We have introduced and explored the capacity of substitution of the fittest (SF) to counteract disengagement, a pathology that hinders progress in two-population competitive coevolutionary GAs. First, using the deliberately simple greater than domain, SF was shown to overcome disengagement across a wide range of asymmetrical bias differentials (see Section “Explorations in the “Greater Than” Game”). When compared against RV and AVA, alternative techniques from the literature, SF does not have significantly better performance overall. However, unlike RV and AVA, SF offers the advantage of having no tunable parameters and therefore requires no domain calibration.
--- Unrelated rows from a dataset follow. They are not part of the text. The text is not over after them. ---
(* ===== verification/HttpLocationPriority.v ===== *)
(** * The priority of locations

    The sorting and splitting of the locations of a server, the error for a
    duplicate, and the location that is chosen for a path: an exact one, else a
    prefix that asks for no regular expressions, else the first regular expression
    that matches, else the longest prefix. *)
From stdpp Require Import sorting sets.
From S2P Require Import Prelude NgxStrings NgxQueue HttpLocations HttpLocationTrees.

#[local] Set Warnings "-register-all".

(** ** Sorting *)

Section Sort.
Context {A : Type} (cmp : A -> A -> Z) (ok : A -> Prop).
Hypothesis cmp_total : forall x y, ok x -> ok y -> 0 < cmp x y -> cmp y x <= 0.
Hypothesis cmp_trans : forall x y z, ok x -> ok y -> ok z -> cmp x y <= 0 -> cmp y z <= 0 -> cmp x z <= 0.

Lemma sort_insert_perm q l : sort_insert cmp q l ≡ₚ q :: l.
Proof. clear. induction l as [|x l IH]; cbn [sort_insert]; [done|]. case_match; [done|]. rewrite IH. constructor. Qed.

Definition down (x y : A) : Prop := cmp y x <= 0.

Lemma sort_insert_sorted q l : ok q -> Forall ok l -> StronglySorted down l -> StronglySorted down (sort_insert cmp q l).
Proof using cmp_total cmp_trans.
  intros Hq Hl Hs. induction l as [|x l IH]; cbn [sort_insert]; [repeat constructor|].
  apply Forall_cons in Hl as [Hx Hl]. apply StronglySorted_inv in Hs as [Hs Hb].
  destruct (Z.leb_spec (cmp x q) 0) as [H|H].
  - constructor; [by constructor|]. constructor; [done|]. apply Forall_forall. intros y Hy.
    rewrite Forall_forall in Hb, Hl. eapply (cmp_trans y x q); auto. by apply Hb.
  - constructor; [by apply IH|]. rewrite sort_insert_perm. constructor; [|done]. by apply cmp_total.
Qed.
This suggests that SF may be more reliable in complex domains where asymmetry is a priori unknown and likely to vary over time.

Subsequently, we attempted the more challenging real-world problem of coevolving recommendations for health and well-being (see Section “Coevolving Well-Being Recommendations”). We called this coevolutionary approach CoEvoRecSys as it extends a previously published evolutionary approach to recommender systems called EvoRecSys. Results showed that the baseline CoEvoRecSys suffers from disengagement, resulting in poorer solutions than those discovered by EvoRecSys. However, when SF is introduced into CoEvoRecSys, disengagement is successfully countered, leading to solutions that are significantly better than those discovered by EvoRecSys. We also show that SF outperforms both RV and AVA in CoEvoRecSys. However, for these experiments, we configure RV and AVA using parameter values taken from the literature and it is therefore possible that RV and AVA underperform because their parameter values require recalibration. In contrast, SF has no parameters to calibrate, making it a more robust domain-independent technique that can be used “out of the box”.

In future, we plan to extend CoEvoRecSys as a web-service or mobile application that enables users to interact with the system to provide real-time feedback on the subjective quality of recommendations. We will also further explore the performance of SF in coevolutionary domains with natural asymmetry between populations, such as maze-robot navigation or list-sorting networks (e.g., see [7]).